手術後にもいくつかの合併症が起こる可能性があります。代表的なのは創部感染です。傷口が赤く腫れたり、膿が出たりする場合には追加治療が必要になります。また、腹腔内の炎症が強かった場合、術後に腸閉塞が起こることがあります。これは腸の動きが一時的に低下したり、癒着が生じたりすることで発生します。多くは保存的治療で改善しますが、まれに再手術が必要になることもあります。

虫垂炎のよくある質問

虫垂炎は自然に治ることがありますか?

軽症の場合、一時的に症状が改善することはあります。しかし、根本的な原因である虫垂の閉塞が解消されない限り、再発する可能性があります。
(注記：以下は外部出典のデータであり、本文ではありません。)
(* ===== verification/AgentClient.v ===== *)
(** * The agent's client (agent/internal/client/client.go, BuildMessage of
    agent/internal/heartbeat/heartbeat.go).

    The channel to the stream is the list of messages sent on it, which the terminal manager shares.
    A tailer is a goroutine with its stop channel; closing that twice would panic.  The hub of one
    connection attempt is a value of [Hub].  Logging is left out. *)

From S2P Require Import Prelude GoStr GoTime Proto.
From S2P Require Secrets Http Files FileBrowser LogTailer Dropzone AgentTerminal AgentCerts.

#[local] Existing Instance AgentTerminal.eta_Manager.
#[local] Existing Instance Dropzone.eta_Dropzone.

Definition maxTailSessions : nat := 50.
Definition dropzonePathAlias : string := "veyport://dropzone".

Record Config := MkConfig {
  HubAddr : string; Token : string; Hostname : string; IPAddress : string; OS : string;
  AgentVersion : string; UnregisterToken : string; Insecure : bool; AllowedPaths : list string;
  HubCAPin : string
}.

(** A call of [logtailer.StartTail] and whether its stop channel is closed. *)
Record Tailer := MkTailer { tl_path : string; tl_grep : string; tl_offset : Z; tl_request : string; tl_stopped : bool }.

Record Client := MkClient {
  cl_cfg : Config;
  cl_serverID : string;
  cl_backoff : Z;
  cl_tailSessions : gmap string nat;
  cl_tailers : gmap nat Tailer;
  cl_next : nat;
  cl_dropzone : Dropzone.Dropzone;
  cl_certStore : AgentCerts.Store;
  cl_disk : AgentCerts.Disk;
  cl_terminal : AgentTerminal.Manager;
  cl_registered : list string;       (* the calls of OnRegistered *)
  cl_cleanups : nat                  (* the self-cleanups started *)
}.
#[export] Instance eta_Client : Eta Client := λ r, MkClient (cl_cfg r) (cl_serverID r) (cl_backoff r)
  (cl_tailSessions r) (cl_tailers r) (cl_next r) (cl_dropzone r) (cl_certStore r) (cl_disk r)
  (cl_terminal r) (cl_registered r) (cl_cleanups r).

Definition maxBackoff : Z := 60 * Second.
特に抗生物質のみで治療した場合は、数か月から数年以内に再発するケースも報告されています。そのため、自己判断で様子を見るのではなく、必ず医療機関で評価を受けることが重要です。

虫垂炎の痛みはどれくらい続きますか?

初期の痛みは数時間続き、その後右下腹部へ移動することが多いです。炎症が進行すると痛みは強くなり、持続的になります。穿孔が起こると腹部全体に広がる激しい痛みへと変化します。適切な治療が行われれば、手術後は数日以内に痛みは徐々に軽減していきます。

手術をすると後遺症は残りますか?

通常の虫垂切除術では後遺症が残ることはほとんどありません。虫垂は切除しても生活に大きな支障はありません。ただし、重度の腹膜炎を伴った場合や術後感染が起こった場合には、回復に時間がかかることがあります。それでも、適切な管理により長期的な問題が残ることは稀です。

妊娠中でも虫垂炎になることはありますか?

妊娠中でも虫垂炎は発症します。妊娠により子宮が大きくなると虫垂の位置が変化するため、痛みの場所が典型的でないことがあります。そのため診断が難しくなることもありますが、母体と胎児を守るためにも早期診断と適切な治療が重要です。必要であれば妊娠中でも安全に手術が行われます。

子どもの腹痛はすべて虫垂炎を疑うべきですか?

子どもの腹痛の原因はさまざまですが、右下腹部の痛みが持続する場合や、発熱や食欲不振を伴う場合には虫垂炎を疑う必要があります。特に小児は進行が早く、穿孔に至るまでの時間が短いことがあります。痛みが強まる、ぐったりしているなどの症状があれば、早めに医療機関を受診することが重要です。